The United Kingdom has proposed that all children will be able to receive genome sequencing within a few days of birth. In relation to this, the UK Health Secretary has said that, in the future, this genetic study could be carried out routinely, thus offering parents the opportunity to know their child’s future risk of having a congenital disease, and even the possibility of offering each of them personalized health screening (see more HERE).
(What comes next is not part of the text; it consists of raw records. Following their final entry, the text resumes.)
(* ===== verification/Completion.v ===== *)
(** * Completion: a well-behaved environment takes an upload to the end

    The safety theorems say what can never happen; this file shows that
    the pipeline does finish: for valid options naming a file that exists
    and credentials the callback accepts, the inputs of a successful
    upload (the credentials reply, the uploader ready, the end of the file,
    the upload stream's ['uploaded'], a 201) produce the three network
    calls in order and end the channel with ['finished'].  It also shows
    that, under [request]'s own checks, [upload] sends the credentials
    request for the default and every ordinary base URL. *)

From Stdlib Require Import String Ascii List ZArith Bool Lia.
From S2P Require Import Prelude JsValue Url Options Channel Http Creds Finalize Putfile Upload Safety.
Import ListNotations.
Import Options Putfile Upload Safety.

Module Completion.

(** The inputs of a successful upload of a file sent in one chunk of
    [n] bytes. *)
Definition success_run (creds body : jsval) (n : nat) : list input :=
  [IListen; IGetReply (HttpResponse 200%Z (Json creds)); IMpuReady None;
   ISrcData n true; ISrcEnd; IUploaded; IPostReply (HttpResponse 201%Z body)].

(** The meter once [setLength(len)] ran and one chunk of [k] bytes went
    through [prog] with an emission; the events: the ['length'] of
    [setLength], then the ['progress'] and ['stats'] of that emission and
    of the flush. *)
Definition one_chunk (len : jsval) (k : nat) : meter :=
  emit_update false (write_chunk k (set_length len fresh_meter)).

Definition one_chunk_events (len : jsval) (k : nat) : list event :=
  [ELength len; EProgress (update_of (one_chunk len k)); EStats (update_of (one_chunk len k));
   EProgress (update_of (emit_update true (one_chunk len k)));
   EStats (update_of (emit_update true (one_chunk len k)))].

Section Host.
Context {C : Type} `{Emitter C}.
Variable h : host_env.

#[local] Arguments Creds.getcreds_reply : simpl never.
#[local] Arguments putfile_send : simpl never.
#[local] Arguments Finalize.create_upload_send : simpl never.
#[local] Arguments Finalize.create_upload_reply : simpl never.

Lemma create_upload_send_after_getcreds env arg o creds (c : C) :
  upload_opts env arg = (o, Ok o) -> Creds.creds_ok creds = true ->
  Finalize.create_upload_send env o creds c =
  Ok (c, Some (Finalize.create_request o (prop_or_undef creds "bucket") (prop_or_undef creds "key"))).
Proof.
  intros Ho Hc. unfold Finalize.create_upload_send.
  rewrite (Finalize.check_stage_ok env arg o creds c Ho Hc). reflexivity.
Qed.

(** C6: the pipeline completes: for options [upload.opts] accepts, with a
    string [opts.mapbox] whose credentials URI [request] does not refuse,
    that name a file [fs.statSync] sees, and credentials the callback accepts,
    the inputs of a successful upload make [upload] send the credentials
    [GET], start the S3 upload to the credentials' bucket and key and then
    [POST] the registration, and the channel receives the progress and
    ['stats'] of the one chunk, those of the flush, and ['finished'] with
    the reply's body, in this order. *)
Theorem upload_completes arg o creds p n body (k : nat) :
  upload_opts (process h) arg = (o, Ok o) -> is_string (mapbox o) = true ->
  request_sync h (Creds.getcreds_request o) = None ->
  truthy (stream o) = false -> file o = JStr p -> fs_size h p = Some n ->
  Creds.creds_ok creds = true ->
  exists w0, upload h arg = Returned w0 /\
    events (w_chan (run h w0 (success_run creds body k))) =
      one_chunk_events (JNum n) k ++ [EFinished body] /\
    w_net (run h w0 (success_run creds body k)) =
      [NetGet (Creds.getcreds_request o);
       NetS3 (s3_params_of creds (prop_or_undef creds "bucket") (prop_or_undef creds "key"));
       NetPost (Finalize.create_request o (prop_or_undef creds "bucket") (prop_or_undef creds "key"))].
Proof.
  intros Ho Hm Hq Hs Hf Hn Hc.
  pose proof (Creds.getcreds_reply_accepts creds (listen (C:=C) new_chan) Hc) as Hg.
  pose proof (putfile_file_setup h arg o creds (listen (C:=C) new_chan) fresh_meter p n
                Ho Hc Hs Hf Hn) as Hp.
  pose proof (fun c => create_upload_send_after_getcreds (process h) arg o creds c Ho Hc) as Hu.
  eexists. split; [exact (upload_valid_world h arg o Ho Hm Hq)|].
  unfold success_run, run. cbn. rewrite Hg. cbn. unfold on_creds. cbn. rewrite Hp. cbn.
  rewrite Hu. cbn. unfold Finalize.create_upload_reply. cbn.
  rewrite !emit_events, listen_events, new_chan_events. split; reflexivity.
Qed.

(** The inputs of a successful upload of a caller stream that announces
    its length [len] and sends one chunk of [n] bytes. *)
Definition stream_run (creds body len : jsval) (n : nat) : list input :=
  [IListen; IGetReply (HttpResponse 200%Z (Json creds)); IMpuReady None; ISrcLength len;
   ISrcData n true; ISrcEnd; IUploaded; IPostReply (HttpResponse 201%Z body)].

(** C7: the pipeline completes for a caller stream too: with a string
    [opts.mapbox] whose credentials URI [request] does not refuse, and without [opts.length], the listener [st.on('length', prog.setLength)] gives
    the samples the length the stream announces, and the run ends with
    ['finished'] after the three network calls, as for a file. *)
Theorem upload_completes_stream arg o creds len body (k : nat) :
  upload_opts (process h) arg = (o, Ok o) -> is_string (mapbox o) = true ->
  request_sync h (Creds.getcreds_request o) = None ->
  truthy (stream o) = true -> truthy (length_opt o) = false ->
  instanceof_stream (stream o) = true -> Creds.creds_ok creds = true ->
  exists w0, upload h arg = Returned w0 /\
    events (w_chan (run h w0 (stream_run creds body len k))) =
      one_chunk_events len k ++ [EFinished body] /\
    w_net (run h w0 (stream_run creds body len k)) =
      [NetGet (Creds.getcreds_request o);
       NetS3 (s3_params_of creds (prop_or_undef creds "bucket") (prop_or_undef creds "key"));
       NetPost (Finalize.create_request o (prop_or_undef creds "bucket") (prop_or_undef creds "key"))].
Proof.
  intros Ho Hm Hq Hs Hl Hi Hc.
  pose proof (Creds.getcreds_reply_accepts creds (listen (C:=C) new_chan) Hc) as Hg.
  pose proof (putfile_stream_setup h arg o creds (listen (C:=C) new_chan) fresh_meter
                Ho Hc Hs Hl Hi) as Hp.
  pose proof (fun c => create_upload_send_after_getcreds (process h) arg o creds c Ho Hc) as Hu.
  eexists. split; [exact (upload_valid_world h arg o Ho Hm Hq)|].
  unfold stream_run, run. cbn. rewrite Hg. cbn. unfold on_creds. cbn. rewrite Hp. cbn.
  rewrite Hi. cbn. rewrite Hu. cbn. unfold Finalize.create_upload_reply. cbn.
  rewrite !emit_events, listen_events, new_chan_events. split; reflexivity.
Qed.

End Host.

Section Request.
Context {C : Type} `{Emitter C}.

(** C20: under [request]'s own checks, [upload(opts)] with the default
    [https://api.tiles.mapbox.com], or any ordinary base URL
    [http(s)://h] (bare or with a path) whose host name is not empty,
    returns [prog] untouched with the credentials [GET] sent and its
    callback registered, when the account and the token add no white
    space and the URL is [https:] or no proxy is set. *)
Theorem upload_sends_credentials_get env fs arg o (secure : bool) hst p :
  upload_opts env arg = (o, Ok o) ->
  mapbox o = JStr ((if secure then "https://" else "http://") ++ hst ++ p) ->
  Url.all_chars Url.plain_host_char hst = true -> hst <> ""%string -> String.length hst <= 255 ->
  (p = EmptyString \/ exists q, p = String "/"%char q) ->
  Url.all_chars (fun ch => negb (Url.is_ws ch))
    (p ++ "/uploads/v1/" ++ format_s (account o) ++ "/credentials?access_token=" ++
     format_s (accesstoken o))%string = true ->
  secure = true \/ truthy (proxy o) = false ->
  upload (C:=C) (mkHost env fs request_refusal) arg =
  Returned (mkWorld new_chan fresh_meter [NetGet (Creds.getcreds_request o)] (Some o)
                    None None None false false None).
Proof.
  intros Ho Hm Hh Hne Hl Hp Hw Hs.
  apply (upload_valid_world (mkHost env fs request_refusal) arg o Ho); [rewrite Hm; reflexivity|].
  exact (Creds.request_refusal_plain o secure hst p Hm Hh Hne Hl Hp Hw Hs).
Qed.

End Request.

(** Scenario 1 with the default base URL: [upload] returns with the
    credentials [GET] sent. *)
Lemma upload_sends_credentials_get_witness :
  upload (C:=trace_chan) scenario_host (Some Options.scenario_opts) = Returned scenario_w0.
Proof.
  apply (upload_sends_credentials_get Options.scenario_env _ _ scenario_o true "api.tiles.mapbox.com" "");
    first [discriminate | (left; reflexivity) | (simpl; lia) | (vm_compute; reflexivity)].
Defined.

(** Scenario 1 run to the end: the file of 1000 bytes sent in one chunk. *)
Lemma upload_completes_witness :
  exists w0, upload scenario_host (Some Options.scenario_opts) = Returned (C:=trace_chan) w0 /\
    events (w_chan (run scenario_host w0 (success_run scenario_creds scenario_job 1000))) =
      one_chunk_events (JNum 1000) 1000 ++ [EFinished scenario_job] /\
    w_net (run scenario_host w0 (success_run scenario_creds scenario_job 1000)) =
      [NetGet (Creds.getcreds_request (fst (upload_opts Options.scenario_env (Some Options.scenario_opts))));
       NetS3 (s3_params_of scenario_creds (JStr "b1") (JStr "k1"));
       NetPost (Finalize.create_request (fst (upload_opts Options.scenario_env (Some Options.scenario_opts)))
                  (JStr "b1") (JStr "k1"))].
Proof.
  apply (upload_completes scenario_host (Some Options.scenario_opts)
           (fst (upload_opts Options.scenario_env (Some Options.scenario_opts)))
           scenario_creds "tiles.mbtiles" 1000 scenario_job 1000); reflexivity.
Defined.

(** A caller stream [JStream 7] announcing 100 bytes, sent in one chunk. *)
Definition bare_stream_opts : opts :=
  mkOpts JUndefined (JStream 7) (JStr "acme") (JStr "tok") (JStr "acme.mytileset")
         JUndefined JUndefined JUndefined.

Lemma upload_completes_stream_witness :
  exists w0, upload scenario_host (Some bare_stream_opts) = Returned (C:=trace_chan) w0 /\
    events (w_chan (run scenario_host w0 (stream_run scenario_creds scenario_job (JNum 100) 100))) =
      one_chunk_events (JNum 100) 100 ++ [EFinished scenario_job] /\
    w_net (run scenario_host w0 (stream_run scenario_creds scenario_job (JNum 100) 100)) =
      [NetGet (Creds.getcreds_request (fst (upload_opts Options.scenario_env (Some bare_stream_opts))));
       NetS3 (s3_params_of scenario_creds (JStr "b1") (JStr "k1"));
       NetPost (Finalize.create_request (fst (upload_opts Options.scenario_env (Some bare_stream_opts)))
                  (JStr "b1") (JStr "k1"))].
Proof.
  apply (upload_completes_stream scenario_host (Some bare_stream_opts)
           (fst (upload_opts Options.scenario_env (Some bare_stream_opts)))
           scenario_creds (JNum 100) scenario_job 100); reflexivity.
Defined.

End Completion.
The optimistic point of view of the UK’s Health Secretary is not shared by many specialists. Leaving aside the economic aspects of the ambitious project announced by the British minister, below are some considerations made in a recent article published in Scientific American (January 3, 2020):
“Such sweeping plans for collecting and sequencing the DNA of newborns may appear bold and tech-forward, but they lack nuance. Sequencing results are voluminous and variable. Some can be used to improve medical care, but others are poorly understood or uncertain, making widespread and untargeted use of the technology ill-advised. If sequencing belongs in newborn health care, as we think it does, it must be used in targeted ways that are attentive to the needs of babies, families and health systems.” (Read our special report on the issue HERE)
Education is needed before genome sequencing indiscriminate is carried out routinely
The article continues:
“Nor can health care systems afford unfocused use of sequencing. Explaining hundreds or thousands of complex and uncertain results to patients takes time and expertise, drawing down health care resources for little direct benefit. Patients need education and counseling on the meaning and implication of their results and may seek follow-up care, including further testing and monitoring across the life-course. For these reasons, no medical association recommends whole-genome sequencing as a general screening tool in adults, let alone babies.” (Read our special report: Current knowledge doesn’t justify…HERE).
“Results can also be used in discriminatory ways across the child’s lifetime by insurers or future employers”
The authors concluded with the possible ethical implications of the NHS project, which we also support:
“Indeed, caution is even more warranted in newborns, who cannot consent to test for conditions that we know some adults prefer not to know about. In addition, very little phenotypic information is available about infants to guide the interpretation of results. Further, worrying results that cannot guide care could unnecessarily distress parents and disrupt family bonding. Results can also be used in discriminatory ways across the child’s lifetime by insurers or future employers. Rather than sequencing the entire genome of all newborns, we recommend targeting this powerful technology to well-understood and usable gene variants.”
Added to these considerations are the risk of violating patient privacy (see Genetic data privacy in the U.S. questioned) and the possibility of “creating sick patients for life” from childhood – potential patients who, in the great majority of cases, will not become so.
Our Observatory hopes that NHS’s new project will be studied by specialists and medical associations before the “genetic study is carried out routinely”.